I have walked, at times crawled, through some very dark moments. At times, these spaces of darkness seemed impossible obstacles to overcome. In a previous post I wrote about using my strength to find my way through. For a while that worked until I realized that I simply needed to allow the universe to exist within me. I needed to stop being so strong and simply let go. From that moment on I have been able to sit with gratitude toward each life experience I encounter. I have gained momentum and ease in my journey up the mountain.
This is a very new experience for me. In the past, I feared change and the unknown, attempting to control the outcome of any given situation. My head would fill with “what if” statements and I would feel my body constrict and resist upcoming changes. I would even remain in situations that I knew in my heart to not be serving me out of this fear of transitioning into the unknown. I hadn’t yet come to fully open myself up to finding gratitude in every aspect of my life, no matter how it presented itself or seemed.

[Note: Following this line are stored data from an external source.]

(* ===== verification/ComposerSubmit.v ===== *)
(** Submission in the composer: a message that cannot be sent is put back as it was, and what
    is sent is what has been typed. *)
From stdpp Require Import gmap.
From S2P Require Import Prelude ByteText TextKeys TextArea TextAreaEdits PasteBurst ComposerText SlashCommands MentionCodec ComposerHistory Composer ComposerInput ComposerTyping ComposerBursts.

Module Submit.
Import ByteText Unicode Edits Layout Burst ComposerText Slash Mentions History Composer ComposerInput Typing Bursts.

(** ** Heads of texts *)

Lemma first_line_head t u : first_line t = ch "/" :: u -> exists v, t = ch "/" :: v.
Proof.
  unfold first_line, Str.lines. destruct t as [|d t]; [done|]. cbn [Str.split].
  destruct (N.eqb_spec d newline) as [->|Hd].
  { destruct (Str.split newline t) as [|x l]; simpl; intros H; [done|]. by unfold Str.strip_cr in H. }
  assert (forall w x, default [] (head (Str.lines_of ((d :: w) :: x))) = ch "/" :: u -> d = ch "/") as Hhead.
  { intros w x. destruct x as [|y x]; simpl; [by intros [= -> _]|]. unfold Str.strip_cr.
    destruct (Str.strip_suffix [carriage_return] (d :: w)) as [v|] eqn:Hs; [|by intros [= -> _]].
    apply Str.strip_suffix_Some in Hs. intros ->. by injection Hs as -> _. }
  intros H. exists t. f_equal. destruct (Str.split newline t) as [|w x]; by eapply Hhead.
Qed.
Lemma trim_head s c t : Str.trim s = c :: t -> exists u, Str.trim_start s = c :: u.
Proof.
  unfold Str.trim. destruct (Str.trim_start s) as [|d v]; [done|].
  destruct (Str.trim_end_head d v) as [->|[w ->]]; [done|]. intros [= -> _]. by eexists.
Qed.
Lemma no_slash_name s : (forall t, s <> ch "/" :: t) -> parse_slash_name s = None.
Proof. intros Hs. destruct s as [|c s]; [done|]. apply parse_no_slash. intros ->. by eapply Hs. Qed.

(** Shifting by the exclamation mark, if there is one. *)
Lemma shift_none n ps : Forall solid ps -> omap (fun e => shift_text_element e 0) (elements_from n ps) = elements_from n ps.
Proof.
  intros Hps. revert n. induction Hps as [|[s|s] ps Hp _ IH]; intros n; [done|apply IH|].
  cbn [elements_from]. rewrite omap_first.
  assert (0 < blen s). { destruct s as [|c s]; [done|]. simpl. pose proof (width_pos c). lia. }
  assert (shift_text_element (mkTextElement (TextArea.mkRange n (n + blen s)) (Some s)) 0
          = Some (mkTextElement (TextArea.mkRange n (n + blen s)) (Some s))) as ->.
  { unfold shift_text_element. cbn [byte_range TextArea.start TextArea.end_].
    rewrite !(proj2 (Z.ltb_ge _ _)), (proj2 (Z.leb_gt _ _)) by lia. unfold map_range. cbn [stored_placeholder]. do 3 f_equal; lia. }
  f_equal. apply IH.
Qed.
Lemma pieces_solid segs tail : labels_ok segs -> Forall solid (pieces segs tail).
Proof. intros Hl. eapply Forall_impl; [by apply labels_nonempty|]. by intros [s|s]. Qed.

Section submit.
Context {U : Unicode} {D : Desktop} {P : Type} {W : PopupWidgets P}.
Implicit Types c : ChatComposer P.
Variable cfg : Settings.
Hypothesis no_images : image_paste_enabled (set_config cfg) = true -> forall p, is_image p = false.
Abbreviation written := (written cfg).
Abbreviation text_is := (text_is cfg).
Abbreviation ordinary := (ordinary cfg).
Abbreviation holds := (holds cfg).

As a result of obtaining a sense of gratitude I have noticed that I look toward the uncertainty of the future with ease and excitement. I am about to embark on a new phase of my life. I have no idea what to expect and no idea where this road is going to take me, yet I find myself filled with faith and trust in the universe and me. Knowing that I am headed exactly where I am intended to be. I know that challenges will arise and I will make mistakes along the way yet I am thankful for my willingness to take risks and continue my journey into the unknown.